(HOW TO COMPLETE THIS TASK):
The string "DecodeString" may appear in lines of the entries below. Report how many lines hold it, with only the number.

(DATASET EXCERPTS):
Definition pg_Members (entityID : bytes) (memberIDs : list uuid) :
    D (list Member * list uuid) :=
  fail_if! (len entityID =? 0)%Z with Errorf "invalid arguments" in
  if length memberIDs =? 0 then retM ([], []) else
  let! result := db_query (named_query 1 (length memberIDs)
    (select (member_rows (fun i _ => bool_decide (i ∈ memberIDs))))) in
  let! pgmembers := mapM_ (fun x => onErr (Scan (scan_member x))
                                      (Wrapf "error parsing query result: ")) (rows_of result) in
  let found : list uuid := map (fun p => m_ID (pm_Member p)) pgmembers in
  retM (map ToMember pgmembers,
        elements (list_to_set memberIDs ∖ list_to_set found : gset uuid)).

(* encode() of a text, compared with a uuid column: PostgreSQL refuses the
   statement whatever the data *)
Definition MembersKeys (entityID : bytes) (memberKeys : list bytes) :
    D (list Member * list bytes) :=
  fail_if! (len entityID =? 0)%Z || (length memberKeys =? 0) with Errorf "invalid arguments" in
  let! result := db_query (named_query 1 (length memberKeys)
    (sql_error (A:=list (uuid * MemberRow))
       (PgOther "ERROR: function encode(text, unknown) does not exist"))) in
  let! pgmembers := mapM_ (fun x => onErr (Scan (scan_member x))
                                      (Wrapf "error parsing query result: ")) (rows_of result) in
  let found := map (fun p => EncodeToString (default "" (m_PubKey (pm_Member p)))) pgmembers in
  let invalid : list string :=
    elements (list_to_set (map EncodeToString memberKeys) ∖ list_to_set found : gset string) in
  let! invalidTokens := mapM_ (fun k => onErr (liftE (DecodeString k))
                                 (fun _ => Errorf "error decoding token")) invalid in
  retM (map ToMember pgmembers, invalidTokens).

Definition DeleteMember (entityID : bytes) (memberID : option uuid) : D unit :=
  match memberID with
  | None => failM (Errorf "memberID is nil")
  | Some memberID =>
      let! deleted := onErr (db_exec (delete_members (fun i r =>
        bool_decide (i = memberID) && bool_decide (mr_entity_id r = entityID))))
        (Wrapf "error deleting member: ") in
      let! r := tryM (RowsAffected (length deleted)) in
      let rows := match r with inl _ => 0 | inr n => n end in
      fail_if! negb (rows =? 1) with Errorf "nothing to delete" in
      retM tt
  end.

Definition DeleteMembers (entityID : bytes) (members : list uuid) : D (Z * list uuid) :=
  fail_if! (len entityID =? 0)%Z with Errorf "invalid arguments" in
  if length members =? 0 then retM (0%Z, []) else
  let! result := onErr
    (db_query (named_query 1 (length members) (delete_members (fun i r =>
       bool_decide (mr_entity_id r = entityID) && bool_decide (i ∈ members)))))
    (fun err => Errorf ("error removing members of " +:+ EncodeToString entityID
                          +:+ ": (" +:+ error_string err +:+ ")")) in
  let! ids := mapM_ (fun x => onErr (Scan x.1) (Wrapf "error parsing query result: "))
                (rows_of result) in
  retM (Z.of_nat (length ids),
        elements (list_to_set members ∖ list_to_set ids : gset uuid)).

Definition DeleteMembersByKeys (entityID : bytes) (memberKeys : list bytes) :
    D (Z * list bytes) :=
  fail_if! (len entityID =? 0)%Z with Errorf "invalid arguments" in
  if length memberKeys =? 0 then retM (0%Z, []) else
  let! result := onErr
    (db_query (named_query 1 (length memberKeys) (delete_members (fun i r =>
       bool_decide (mr_entity_id r = entityID) &&
       match mr_public_key r with Some k => bool_decide (k ∈ memberKeys) | None => false end))))
    (Wrapf ("DeleteMembersByKeys: error removing members of " +:+ EncodeToString entityID
              +:+ ": ")) in
  let! keys := mapM_ (fun x => onErr (Scan (default "" (mr_public_key x.2)))
                                 (Wrapf "error parsing query result: ")) (rows_of result) in
  let invalid : list string :=
    elements (list_to_set (map EncodeToString memberKeys) ∖
              list_to_set (map EncodeToString keys) : gset string) in
  let! invalidKeys := mapM_ (fun k => onErr (liftE (DecodeString k))
                               (Wrapf "error converting hex to string: ")) invalid in
  retM (Z.of_nat (length keys), invalidKeys).

Definition MemberPubKey (entityID pubKey : bytes) : D Member :=
  let! pgMember := db_get (fun d =>
    match member_rows (fun _ r => bool_decide (mr_public_key r = Some pubKey) &&
                                  bool_decide (mr_entity_id r = entityID)) d with
    | x :: _ => Some (scan_member_pubkey x)
    | [] => None
    end) in
  retM (ToMember pgMember).

Definition MembersTokensEmails (entityID : bytes) : D (list Member) :=
  let! pgMembers := db_select (fun d => map scan_token_email
    (member_rows (fun _ r => bool_decide (mr_entity_id r = entityID) &&
                             bool_decide (mr_public_key r = None)) d)) in
  retM (map ToMember pgMembers).

Definition CountMembers (entityID : bytes) : D Z :=
  fail_if! (len entityID =? 0)%Z with Errorf "invalid entity id" in
  db_select (fun d => Z.of_nat (length
    (member_rows (fun _ r => bool_decide (mr_entity_id r = entityID)) d))).

Definition ListMembers (entityID : bytes) (filter : option ListOptions) : D (list Member) :=
  let! pg := liftE (page_of MemberInfo_fields "lastName" filter) in
  let! now := now_tick in
  let! pgMembers := db_exec (select_page (env_plan now) (member_le (pg_column pg)) pg
    (member_rows (fun _ r => bool_decide (mr_entity_id r = entityID)))) in
  retM (map (fun x => ToMember (scan_member_list x)) pgMembers).

Definition TargetMembers (entityID : bytes) (targetID : option uuid) : D (list Member) :=
  match targetID with
  | None => failM (Errorf "targetID is nil")
  | Some _ => ListMembers entityID (Some (mkListOptions 0 "" 0 ""))
  end.

Definition DumpClaims (entityID : bytes) : D (list bytes) :=
  db_select (fun d => omap (fun x : uuid * MemberRow =>
    k ← mr_public_key x.2; u ← users d !! k; Some (ur_digested_public_key u))
    (member_rows (fun _ r => bool_decide (mr_entity_id r = entityID)) d)).
End queries.

(** ** Lemmas *)

Lemma select_page_select {A} plan le pg (rows : Db -> list A) d x :
  select_page plan le pg rows d = inr x -> x.2 = d.
Proof. unfold select_page, no_column. destruct le; [|done]. by intros [= <-]. Qed.
Lemma select_page_ok {A} I plan le pg (rows : Db -> list A) :
  stmt_ok I (select_page plan le pg rows).
Proof. intros d a d' Hd H. apply select_page_select in H. simpl in H. by subst. Qed.
Lemma imap_pair_snd {A} (l : list A) : map snd (imap pair l) = l.
Proof.
  apply list_eq. intros i. rewrite list_lookup_fmap, list_lookup_imap. by destruct (l !! i).
Qed.
Lemma order_by_Permutation {A} plan (le : A -> A -> bool) descending l :
  order_by plan le descending l ≡ₚ l.
Proof.
  unfold order_by. rewrite merge_sort_Permutation. by rewrite imap_pair_snd.
Qed.
Lemma named_query_ok {A} I p n (s : Stmt A) : stmt_ok I s -> stmt_ok I (named_query p n s).
Proof. intros H. unfold named_query. destruct (_ <? _); auto with schema. Qed.
#[export] Hint Resolve select_page_ok named_query_ok : schema.

Section queries_lemmas.
Context {X : Ext} {V : Env}.

Lemma db_exec_keeps {A} (s : Stmt A) :
  (forall d x, s d = inr x -> x.2 = d) -> keeps w_db (db_exec s).
Proof.
  intros Hs. apply driver_keeps; [done|]. intros w.
  destruct (s (w_db w)) as [|[a d]] eqn:E; [done|]. by apply Hs in E.
Qed.
Lemma db_query_keeps {A} (s : Stmt A) :
  (forall d x, s d = inr x -> x.2 = d) -> keeps w_db (db_query s).
Proof.
  intros Hs. apply driver_keeps; [done|]. intros w.
  destruct (deferred _) as [|[[a d]|]] eqn:E; [done| |done].
  apply deferred_some, Hs in E. done.
Qed.
Lemma named_select_same {A} p n (f : Db -> A) d x :
  named_query p n (select f) d = inr x -> x.2 = d.
Proof. unfold named_query. destruct (_ <? _); [done|]. by intros [= <-]. Qed.

Lemma pg_Member_keeps e i : keeps w_db (pg_Member e i).
Proof. unfold pg_Member. go_keeps. Qed.
Lemma MemberByEmail_keeps e m : keeps w_db (MemberByEmail e m).
Proof. unfold MemberByEmail. go_keeps. Qed.
Lemma pg_Members_keeps e l : keeps w_db (pg_Members e l).
Proof.
  unfold pg_Members. go_keeps. apply db_query_keeps. intros d x. apply named_select_same.
Qed.
Lemma MembersKeys_keeps e l : keeps w_db (MembersKeys e l).
Proof.
  unfold MembersKeys. go_keeps; try (apply db_query_keeps; intros d x; unfold named_query;
    by destruct (_ <? _)); apply keeps_mapM_; go_keeps.
Qed.
Lemma MemberPubKey_keeps e k : keeps w_db (MemberPubKey e k).
Proof. unfold MemberPubKey. go_keeps. Qed.
Lemma MembersTokensEmails_keeps e : keeps w_db (MembersTokensEmails e).
Proof. unfold MembersTokensEmails. go_keeps. Qed.
Lemma CountMembers_keeps e : keeps w_db (CountMembers e).
Proof. unfold CountMembers. go_keeps. Qed.
Lemma ListMembers_keeps e f : keeps w_db (ListMembers e f).
Proof. unfold ListMembers. go_keeps. apply db_exec_keeps, select_page_select. Qed.
Lemma TargetMembers_keeps e t : keeps w_db (TargetMembers e t).
Proof. unfold TargetMembers. destruct t; [apply ListMembers_keeps|go_keeps]. Qed.
Lemma DumpClaims_keeps e : keeps w_db (DumpClaims e).
Proof. unfold DumpClaims. go_keeps. Qed.
Lemma scans_keep {A B} (f : A -> B) g l :
  keeps w_db (mapM_ (fun x => onErr (Scan (f x)) g) l).
Proof. apply keeps_mapM_. intros. go_keeps. Qed.
Lemma decodes_keep g l : keeps w_db (mapM_ (fun k => onErr (liftE (DecodeString k)) g) l).
Proof. apply keeps_mapM_. intros. go_keeps. Qed.
End queries_lemmas.

#[export] Hint Resolve pg_Member_keeps MemberByEmail_keeps pg_Members_keeps MembersKeys_keeps
  MemberPubKey_keeps MembersTokensEmails_keeps CountMembers_keeps ListMembers_keeps
  TargetMembers_keeps DumpClaims_keeps scans_keep decodes_keep : go.

Section queries_inv.
Context {X : Ext} {V : Env} {I : Db -> Prop} {e : bytes} {K : Permit} {HI : StmtInv I e K}.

(SOLUTION):
3